One such nonmetabolic mechanism is the muscle pump, which has been proposed as a rapid, local mechanism by which active skeletal muscle can regulate its own blood supply (3, 4, 15). It is believed that muscle contraction empties the venous circulation that lowers venous pressure during relaxation and increases the pressure gradient across the muscle vascular bed. Unfortunately, because of the presence of venous valves, it has been technically impossible to measure pressure in the venules in skeletal muscle, so investigators have been forced to make inferences about the muscle pump from indirect data. It is unlikely that the muscle pump is solely responsible for the increase in blood flow at the onset of exercise because theoretical calculations suggest that achieving observed magnitudes of blood flow would require negative pressures so great that the veins would collapse (21, 25). Nevertheless, the fact that limb position affects the magnitude of the increase in blood flow to muscle contractions supports the muscle pump theory (4, 18, 24, 26). Accordingly, it has been proposed that vasodilation and the muscle pump are together responsible for the rapid hyperemia observed in exercising humans and animals (18, 24, 26). In the present study, the exercise-induced increment in blood flow after elevation of resting blood flow could be attributed to the muscle pump. In fact, it might be expected that the muscle pump would be more effective in a dilated vascular bed. The failure of vasodilators to increase the volume of blood expelled during supramaximal muscle contraction in series 2 does not support this notion. All considered, the present data seem consistent with the concept of blood flow to exercising skeletal muscle consisting of a metabolic vasodilation component and a muscle pump component.

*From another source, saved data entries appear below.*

(* ===== verification/RegionRelay.v ===== *)
(** * The region relay

    Models [internal/outbox/region_relay.go] with the booking request of
    [internal/shardadmin/lease_types.go]: the worker that delivers the outbox
    events of the home region to a cell, directly or under an operation lease
    of [OperationLease].  The hashes behind the ids are parameters; whether
    handling an event fails is an input. *)

From stdpp Require Import gmap pretty.
From S2P Require Import Prelude OperationLease.
From Stdlib Require Import Ascii.
Open Scope string_scope.
Open Scope Z_scope.

Module RegionRelay.

Import OperationLease.

#[local] Abbreviation UUID := string (only parsing).

Inductive Delivery := PENDING | PROCESSING (since : Z) | DELIVERED.
#[export] Instance Delivery_eq_dec : EqDecision Delivery.
Proof. solve_decision. Defined.

(** The rows of the region: the deliveries by event and
    [region_apply_idempotency]; the keys set in Redis; and the events whose
    handler returned without an error. *)
Record Relay := mkRelay { status : gmap Z Delivery; applied : gset Z; nx_keys : gset string; handled : list Z }.

Definition with_status (ev : Z) (s : Delivery) (r : Relay) : Relay :=
  mkRelay (<[ev := s]> (status r)) (applied r) (nx_keys r) (handled r).
(** An update of a row that is there. *)
Definition update_status (ev : Z) (s : Delivery) (r : Relay) : Relay :=
  match status r !! ev with Some _ => with_status ev s r | None => r end.

Record Row := mkRow { outboxEventID : Z; eventType : string; payload : string }.

Section relay.
Context (sha1 sha256 : string -> UUID) (regionCode epoch : Z) (shards : bool).

(** ** Ids *)

Definition RelayDeliveryOpID (ev : Z) : UUID := sha1 ("ad_event_processor-relay-op:" ++ pretty regionCode ++ ":" ++ pretty ev).
Definition RegionUUID : UUID := sha1 ("ad_event_processor-region:" ++ pretty regionCode).
Definition RelaySourceID : UUID := sha1 ("ad_event_processor-relay:" ++ pretty regionCode).
Definition RelaySetID : UUID := sha1 ("ad_event_processor-relay-set:" ++ pretty regionCode).
Definition CanonicalRelayPayload (row : Row) : string :=
  "relay|" ++ pretty (outboxEventID row) ++ "|" ++ eventType row ++ "|" ++ payload row.
Definition FactorU_of (row : Row) : UUID := sha256 (CanonicalRelayPayload row).
Definition RegionScope (ev : Z) : Scope := mkScope RegionUUID RelaySourceID epoch ev ev.

Definition RelayDeliveryBookRequest (nodes : list string) (row : Row) (attempt : Z) : BookRequest :=
  mkRequest (RelayDeliveryOpID (outboxEventID row)) regionCode "management" RelaySetID (if attempt <=? 0 then 1 else attempt)
    (FactorU_of row) (RegionScope (outboxEventID row)) nodes [].

(** ** Applying a delivery

    [more] says which calls of the operation succeed: the queries of
    [region_apply_idempotency] (0, 3), the updates of a delivered row (1, 4),
    the keys in Redis (2; 7, set although it failed), the handler (5), and the
    transaction at the end (6; 8, committed without an answer). *)
Definition markDelivered (ok : bool) (ev : Z) (r : Relay) : Relay * option Err :=
  if ok then (update_status ev DELIVERED r, None) else (r, Some ErrIO).

Definition commit_applied (ev : Z) (r : Relay) : Relay :=
  if bool_decide (ev ∈ applied r) then r
  else update_status ev DELIVERED (mkRelay (status r) ({[ev]} ∪ applied r) (nx_keys r) (handled r)).

Definition handle_and_commit (ev : Z) (i : In) (r : Relay) : Relay * option Err :=
  if negb (more i 5) then (r, Some ErrIO)
  else
    let r := mkRelay (status r) (applied r) (nx_keys r) (handled r ++ [ev])%list in
    (if more i 6 || more i 8 then commit_applied ev r else r, if more i 6 then None else Some ErrIO).

(** The mark in Redis; [Some true] when it was new. *)
Definition SetNXOnAllShards (key : string) (i : In) (r : Relay) : Relay * option bool :=
  let set := mkRelay (status r) (applied r) ({[key]} ∪ nx_keys r) (handled r) in
  if more i 2 then (set, Some (negb (bool_decide (key ∈ nx_keys r)))) else (if more i 7 then set else r, None).

Definition applyDeliverySideEffects (ev : Z) (c : ClaimResult) (i : In) (r : Relay) : Relay * option Err :=
  let already := bool_decide (cOutcome c = OutcomeAlreadyConfirmed) in
  if already && negb (more i 0) then (r, Some ErrIO)
  else if already && bool_decide (ev ∈ applied r) then markDelivered (more i 1) ev r
  else if shards && negb (bool_decide (DedupKey c = "")) && bool_decide (cOutcome c = OutcomeConfirmed) then
    match SetNXOnAllShards (DedupKey c) i r with
    | (r, None) => (r, Some ErrIO)
    | (r, Some true) => handle_and_commit ev i r
    | (r, Some false) =>
        if negb (more i 3) then (r, Some ErrIO)
        else if bool_decide (ev ∈ applied r) then markDelivered (more i 4) ev r else handle_and_commit ev i r
    end
  else handle_and_commit ev i r.

#[local] Abbreviation W := (World Relay).
Definition with_rest (r : Relay) (w : W) : W := mkWorld (db w) (qstore w) (fence w) (executed w) r.

(** [ic] is the claim, [i] what follows; 9 and 10 are the query and update
    after the key, which is set here a first time. *)
Definition applyDeliveryDirect (ic i i' : In) (row : Row) (w : W) : W * option Err :=
  let ev := outboxEventID row in
  let '(o, d, key, ps) := dedup_claim_confirm (now ic) (fresh ic) (RegionScope ev) (FactorU_of row) (proposals (db w)) in
  let c := mkClaim o d key (RegionScope ev) (FactorU_of row) in
  let w := on_db ic (mkDB (leases (db w)) (replicas (db w)) ps (sync_idempotency (db w))) w in
  if negb (reply ic) then (w, Some ErrIO)
  else match GuardOutcome c with
  | Some e => (w, Some e)
  | None =>
      let effects r := let '(r, e) := applyDeliverySideEffects ev c i' r in (with_rest r w, e) in
      let marked ok r := let '(r, e) := markDelivered ok ev r in (with_rest r w, e) in
      let already := bool_decide (o = OutcomeAlreadyConfirmed) in
      if already && negb (more i 0) then (w, Some ErrIO)
      else if already && bool_decide (ev ∈ applied (rest w)) then marked (more i 1) (rest w)
      else if shards && negb (bool_decide (key = "")) then
        match SetNXOnAllShards key i (rest w) with
        | (r, None) => (with_rest r w, Some ErrIO)
        | (r, Some fresh_key) =>
            if negb fresh_key && bool_decide (o = OutcomeConfirmed) then
              if negb (more i 9) then (with_rest r w, Some ErrIO)
              else if bool_decide (ev ∈ applied r) then marked (more i 10) r else effects r
            else effects r
        end
      else effects (rest w)
  end.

The use of adenosine as the vasodilator in the experimental protocols may raise a methodological concern because adenosine is a putative mediator of metabolic vasodilation. Adenosine was employed here because of its potency and rapid degradation that would minimize systemic effects. Blood flow to exercising skeletal muscle is unchanged after administration of the adenosine-receptor antagonist aminophylline (14) or the adenosine-transport inhibitor dipyridamole (16). In a novel set of experiments, Hester et al. (8) showed that contraction-induced hypermia was unchanged after desensitization of the vasculature to adenosine. Thus, despite long-standing interest in adenosine as a mediator of metabolic vasodilation, there is strong evidence against its involvement in exercise hyperemia. It is also noteworthy that series 2 experiments were repeated with essentially identical results by using acetylcholine as the vasodilator.

There are several strengths to the experimental paradigms employed in these experiments. Local infusions of vasodilator drugs elevate blood flow to one hindlimb without confounding systemic effects such as changes in heart rate or blood pressure. Continuous measurement of iliac blood flow permits examination of the time course of blood flow changes to the hindlimb. Although resting iliac blood flow perfuses skin and bone in addition to skeletal muscle, all of the increase in iliac blood flow goes to exercising skeletal muscle (19). The study of conscious, instrumented animals allows assessment of cardiovascular function without the confounding effects of anesthetics and permits physiological patterns of motor recruitment during dynamic exercise. In acute animal studies, a detailed analysis can be performed on the response to a single contraction, which may provide insight into the hemodynamic events at the onset of exercise.

The results of the present study show that elevating hindlimb blood flow by intra-arterial infusion of vasodilators attenuated the hyperemic response to exercise or tetanic contraction. The attenuated hyperemic response to exercise or contraction is best explained by washout of vasoactive substance(s) produced by contracting muscle, suggesting that metabolic vasodilation makes a considerable contribution to the initial blood flow response. The residual response suggests that a metabolic mediator may not be the sole explanation for exercise hyperemia.